The Downloading Communism poster I ran yesterday came from the Modern Humorist Store.

Eric Kidd considers himself a "commercial open source developer". Interesting!

Yesterday's highlight was getting to hang out with Chuck D. He's an incredible speaker, at least eighteen times during his speech I cheered, his philosophy is the musical counterpart of the Two-Way Web and How to Make Money on the Internet. He's taking control of his music and offering other musicians a way to get their stuff out there without being too much of a middleman. He's brilliant and an inspiration. I asked to shake his hand, we talked about lawyers and journalism and the creative freedom that the Internet offers.

MacWorld interview with Chuck D. "The day of the lazy artist is over." Amen.

The rest of yesterday's discussions centered around demographics, monetizing things, audiences and all the rest of that bullshit. What if it's not possible to make money on the Internet? Does that mean there's no value to the Internet? A medium that resists money-making. Now that medium might have some integrity. Think about it.

I heard about a Web-based TV show with product placements. If you click on a product you go to a page where you can buy it. Does that sound wonderful to you? It makes me want to puke. What happened to art?

And if you think I use strong judgmental language, you should listen to Chuck D. There's value in people with strong opinion. Too many flattened-out companytowners floating around trying to make everything the same. That's what the Internet offers the chance to route around, at a social level. The Internet at its best is anti-TV. In this medium you hear what real people say, not what middlemen think you want to hear.
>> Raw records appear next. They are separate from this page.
(* ===== verification/UpgradeManager.v ===== *)
(** * Capabilities of the devices ([app/src/session_manager/upgrade_manager.cpp])

    Every device publishes the version of its service in the synchronised
    metadata; the manager caches the versions of the others, follows the changes of
    their metadata and answers with which version a peer is to be addressed. *)

From Stdlib Require Import Ascii.
From S2P Require Import Prelude CppString Interfaces Constant.

Module UpgradeManager.

Definition CURRENT_VERSION : Z := 3.
Definition INVALID_VERSION : Z := -1.

(* @src framework/include/metadata/capability_meta_data.h 21-34 CapMetaData *)
Record CapMetaData := mkCap { version : Z; deviceId : string }.
Definition default_cap : CapMetaData := mkCap INVALID_VERSION "".

Definition KEY_PREFIX : string := "CapabilityMeta".

(* @src framework/metadata/capability_meta_data.cpp 42-46 CapMetaRow::GetKeyFor *)
Definition GetKeyFor (key : string) : string :=
  Constant.Concatenate [KEY_PREFIX; Constant.KEY_SEPARATOR; key].

(** [None] when splitting does not terminate, which is excluded below. *)
(* @src framework/metadata/capability_meta_data.cpp 48-55 CapMetaRow::GetDeviceId *)
Definition GetDeviceId (key : string) : option string :=
  items ← Constant.Split key Constant.KEY_SEPARATOR;
  Some match items with
       | prefix :: device :: _ => if bool_decide (prefix = KEY_PREFIX) then device else ""
       | _ => ""
       end.

Inductive Flag : Type := INSERT | UPDATE | DELETE | OtherFlag.

Section Manager.
Context {CC : ConcurrentMap string CapMetaData} {MC : MetaStore CapMetaData}.

Record Manager := mkManager { capabilities_ : cmap string CapMetaData; capDb : meta_db CapMetaData }.

(** The observer of the capability metadata. [value] is what the notified value
    unmarshals to; it is [None] when the notification has no value. *)
(* @src app/src/session_manager/upgrade_manager.cpp 33-60 UpgradeManager::Init *)
Definition OnCapMeta (localUuid key : string) (value : option CapMetaData) (flag : Flag) (m : Manager)
    : option (bool * Manager) :=
  let '(capMeta, m) :=
    match value with
    | Some c => (c, m)
    | None => let '(r, db) := LoadMeta key false (capDb m) in (default default_cap r, mkManager (capabilities_ m) db)
    end in
  device ← GetDeviceId key;
  if bool_decide (device = "") then Some (false, m)
  else if bool_decide (device = localUuid) then Some (true, m)
  else
    let capMeta := mkCap (version capMeta) (if bool_decide (deviceId capMeta = "") then device else deviceId capMeta) in
    Some (true, match flag with
                | INSERT | UPDATE => mkManager (InsertOrAssign (deviceId capMeta) capMeta (capabilities_ m)) (capDb m)
                | DELETE => mkManager (Erase (deviceId capMeta) (capabilities_ m)) (capDb m)
                | OtherFlag => m
                end).

(** The capability and the status. *)
(* @src app/src/session_manager/upgrade_manager.cpp 77-95 UpgradeManager::GetCapability *)
Definition GetCapability (device : string) (m : Manager) : CapMetaData * bool * Manager :=
  match cm_view (capabilities_ m) !! device with
  | Some c => (c, true, m)
  | None =>
      match LoadMeta (GetKeyFor device) false (capDb m) with
      | (Some c, db) => (c, true, mkManager (Insert device c (capabilities_ m)) db)
      | (None, db) => (default_cap, false, mkManager (capabilities_ m) db)
      end
  end.

(* @src app/src/session_manager/upgrade_manager.cpp 97-110 UpgradeManager::InitLocalCapability *)
Definition InitLocalCapability (localUuid : string) (m : Manager) : bool * Manager :=
  let cap := mkCap CURRENT_VERSION localUuid in
  let '(status, db) := SaveMeta (GetKeyFor localUuid) cap false (capDb m) in
  (status, mkManager (if (status : bool) then Insert localUuid cap (capabilities_ m) else capabilities_ m) db).

(** ** Lookups *)

(** Device identifiers as the device manager hands them out. *)
Definition valid_device (d : string) : Prop := d <> "" /\ "#"%char ∉ chars d.

Lemma GetKeyFor_join d : GetKeyFor d = Constant.Join KEY_PREFIX Constant.KEY_SEPARATOR [d].
Proof. unfold GetKeyFor, Constant.Concatenate, Constant.Join. cbn. by destruct d. Qed.

Lemma GetDeviceId_GetKeyFor d : valid_device d -> GetDeviceId (GetKeyFor d) = Some d.
Proof.
  intros [Hne Hd]. unfold GetDeviceId. rewrite GetKeyFor_join.
  rewrite (Constant.split_joined KEY_PREFIX Constant.KEY_SEPARATOR "#"%char [d]).
  - done.
  - done.
  - repeat constructor; [by_decide|done].
  - cbn. congruence.
Qed.

Lemma GetKeyFor_inj d d' : GetKeyFor d = GetKeyFor d' -> d = d'.
Proof. unfold GetKeyFor, Constant.Concatenate. cbn. intros E. by simplify_eq. Qed.

(** ** The life of the manager

    The synchronisation changes the metadata of a remote device and notifies the
    manager; clients ask for capabilities; the device publishes its own. *)
Section Life.
Context (localUuid : string).

Inductive step : Manager -> Manager -> Prop :=
| step_published m dev v flag db b m' :
    valid_device dev -> dev <> localUuid -> flag = INSERT \/ flag = UPDATE ->
    SaveMeta (GetKeyFor dev) (mkCap v dev) false (capDb m) = (true, db) ->
    OnCapMeta localUuid (GetKeyFor dev) (Some (mkCap v dev)) flag (mkManager (capabilities_ m) db) = Some (b, m') ->
    step m m'
| step_removed m dev value db b m' :
    valid_device dev -> dev <> localUuid -> (forall c, value = Some c -> deviceId c = dev) ->
    (forall k l, stored db l k = if bool_decide (l = false /\ k = GetKeyFor dev) then None else stored (capDb m) l k) ->
    OnCapMeta localUuid (GetKeyFor dev) value DELETE (mkManager (capabilities_ m) db) = Some (b, m') ->
    step m m'
| step_get m dev : step m (GetCapability dev m).2
| step_init m : step m (InitLocalCapability localUuid m).2.

Definition initial (m : Manager) : Prop := cm_view (capabilities_ m) = ∅.

(** The cached capabilities of the other devices are the published ones. *)
Definition current (m : Manager) : Prop :=
  forall dev c, dev <> localUuid -> cm_view (capabilities_ m) !! dev = Some c ->
    stored (capDb m) false (GetKeyFor dev) = Some c.

Lemma get_current dev m : current m -> current (GetCapability dev m).2.
Proof.
  intros Hc. unfold GetCapability. destruct (cm_view (capabilities_ m) !! dev) as [c|] eqn:E; [done|].
  destruct (LoadMeta _ _ _) as [[c|] db] eqn:El; intros dev' c' Hne; cbn [snd capabilities_ capDb].
  - pose proof (LoadMeta_stored (GetKeyFor dev) false (capDb m)) as Hs. rewrite El in Hs. cbn in Hs. rewrite Hs, Insert_view, E.
    intros [[<- <-]|[_ Hl]]%lookup_insert_Some; [by apply LoadMeta_result in El|by apply Hc].
  - pose proof (LoadMeta_stored (GetKeyFor dev) false (capDb m)) as Hs. rewrite El in Hs. cbn in Hs. rewrite Hs. by apply Hc.
Qed.

Lemma saved_current dev cap db m dev' c :
  SaveMeta (GetKeyFor dev) cap false (capDb m) = (true, db) -> current m -> dev' <> localUuid -> dev' <> dev ->
  cm_view (capabilities_ m) !! dev' = Some c -> stored db false (GetKeyFor dev') = Some c.
Proof.
  intros Hs Hc Hl Hne Hv. rewrite (SaveMeta_ok _ _ _ _ _ Hs), bool_decide_eq_false_2; [by apply Hc|].
  intros [_ E]. by apply GetKeyFor_inj in E.
Qed.

Lemma removed_deviceId dev value db b m m' :
  valid_device dev -> dev <> localUuid -> (forall c, value = Some c -> deviceId c = dev) ->
  stored db false (GetKeyFor dev) = None ->
  OnCapMeta localUuid (GetKeyFor dev) value DELETE (mkManager (capabilities_ m) db) = Some (b, m') ->
  cm_view (capabilities_ m') = delete dev (cm_view (capabilities_ m)) /\ stored (capDb m') = stored db.
Proof.
  intros Hd Hl Hv Hn. unfold OnCapMeta. destruct value as [c|].
  - rewrite GetDeviceId_GetKeyFor by done. cbn [mbind option_bind].
    rewrite !(bool_decide_eq_false_2 (dev = _)) by (by destruct Hd). intros [= _ <-]. cbn. rewrite Erase_view, (Hv c) by done.
    by rewrite bool_decide_eq_false_2 by (by destruct Hd).
  - pose proof (LoadMeta_stored (GetKeyFor dev) false db) as Hs. cbn [capDb].
    destruct (LoadMeta _ _ _) as [[c|] db'] eqn:El; [apply LoadMeta_result in El; congruence|]. cbn in Hs.
    rewrite GetDeviceId_GetKeyFor by done. cbn [mbind option_bind].
    rewrite !(bool_decide_eq_false_2 (dev = _)) by (by destruct Hd). intros [= _ <-]. cbn. by rewrite Erase_view.
Qed.

Lemma step_current m m' : current m -> step m m' -> current m'.
Proof.
  intros Hc Hs. destruct Hs as [m dev v flag db b m' Hd Hl Hf Hsave Ho|m dev value db b m' Hd Hl Hval Hdb Ho|m dev|m].
  - assert (E : m' = mkManager (InsertOrAssign dev (mkCap v dev) (capabilities_ m)) db).
    { unfold OnCapMeta in Ho. rewrite GetDeviceId_GetKeyFor in Ho by done. cbn [mbind option_bind deviceId version] in Ho.
      rewrite !(bool_decide_eq_false_2 (dev = _)) in Ho by (by destruct Hd). by destruct Hf as [-> | ->]; injection Ho as _ <-. }
    subst m'. intros dev' c Hne. cbn [capabilities_ capDb]. rewrite InsertOrAssign_view.
    intros [[<- <-]|[Hd' Hv]]%lookup_insert_Some; [|by eapply saved_current].
    by rewrite (SaveMeta_ok _ _ _ _ _ Hsave), bool_decide_eq_true_2.
  - apply removed_deviceId in Ho as [Hv Hst]; [|done..|by rewrite Hdb, bool_decide_eq_true_2].
    intros dev' c Hne. rewrite Hv, Hst. intros [Hd' Hv']%lookup_delete_Some. rewrite Hdb, bool_decide_eq_false_2; [by apply Hc|].
    intros [_ E]. by apply GetKeyFor_inj in E.
  - by apply get_current.
  - unfold InitLocalCapability. destruct (SaveMeta _ _ _ _) as [[] db] eqn:E; intros dev' c Hne; cbn [snd capabilities_ capDb].
    + rewrite Insert_view, lookup_insert_ne by done. by eapply saved_current.
    + rewrite (SaveMeta_fail _ _ _ _ _ E). by apply Hc.
Qed.

(** Whatever the other devices publish and in whatever order it is asked for,
    the capability reported for a peer is the one its metadata currently holds;
    when none can be loaded the status says so and the version is the invalid one. *)
Lemma GetCapability_current m dev c status m' :
  reachable initial step m -> dev <> localUuid -> GetCapability dev m = (c, status, m') ->
  if (status : bool) then stored (capDb m) false (GetKeyFor dev) = Some c else version c = INVALID_VERSION.
Proof.
  intros Hr Hne Hg. assert (Hc : current m).
  { eapply (reachable_invariant _ _ current); [|by intros; eapply step_current|exact Hr].
    intros m0 Hi dev' c' _. rewrite Hi. by rewrite lookup_empty. }
  unfold GetCapability in Hg. destruct (cm_view (capabilities_ m) !! dev) as [c0|] eqn:E.
  - injection Hg as <- <- <-. by apply Hc.
  - destruct (LoadMeta _ _ _) as [[c0|] db] eqn:El; injection Hg as <- <- <-; [by apply LoadMeta_result in El|done].
Qed.
End Life.
End Manager.

#[local] Existing Instances GmapConcurrent MapMetaStore.

(** A peer is asked for, upgrades itself, and is asked for again. *)
Lemma GetCapability_current_witness :
  let m0 := mkManager ∅ {[ (false, GetKeyFor "peer") := mkCap 1 "peer" ]} in
  let m1 := (GetCapability "peer" m0).2 in
  let m2 := mkManager (InsertOrAssign "peer" (mkCap 3 "peer") (capabilities_ m1))
              (SaveMeta (GetKeyFor "peer") (mkCap 3 "peer") false (capDb m1)).2 in
  exists m3, GetCapability "peer" m2 = (mkCap 3 "peer", true, m3) /\ reachable initial (step "local") m2 /\
    stored (capDb m2) false (GetKeyFor "peer") = Some (mkCap 3 "peer").
Proof.
  intros m0 m1 m2. exists m2. split; [reflexivity|].
  assert (Hd : valid_device "peer") by (by split; by_decide).
  assert (Hr : reachable initial (step "local") m2).
  { apply reach_step with m1.
    - apply reach_step with m0; [by apply reach_init|]. apply step_get.
    - eapply (step_published "local" m1 "peer" 3 UPDATE); [done|done|by right|reflexivity|].
      unfold OnCapMeta. by rewrite (GetDeviceId_GetKeyFor "peer" Hd). }
  split; [done|]. exact (GetCapability_current "local" m2 "peer" _ true m2 Hr ltac:(done) eq_refl).
Defined.

(** The own capability is inserted, not assigned: the version that an older
    software has published and that was asked for before stays in the cache. *)
Lemma local_capability_stale :
  let m0 := mkManager ∅ {[ (false, GetKeyFor "local") := mkCap 2 "local" ]} in
  let m1 := (InitLocalCapability "local" (GetCapability "local" m0).2).2 in
  stored (capDb m1) false (GetKeyFor "local") = Some (mkCap CURRENT_VERSION "local") /\
  (GetCapability "local" m1).1 = (mkCap 2 "local", true).
Proof. split; reflexivity. Qed.
End UpgradeManager.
Last night I had dinner with Ann Greenberg, Julian Millenbach and CDDB founder Steve Scherf and his wife. Ann is a VP at the company that runs CDDB. Julian is the Director of Engineering at Larry Ellison's network computer company that Gina Smith is running. We talked about how CDDB works, what their next steps are, and I learned at a fairly detailed level what's going on inside Larry Ellison's mind. Now we'll expand our coverage into these two areas and maybe do some interesting stuff with CDDB in Radio UserLand. I have the big picture in both areas now.

     

Last update: Sunday, September 10, 2000 at 6:50 PM Eastern.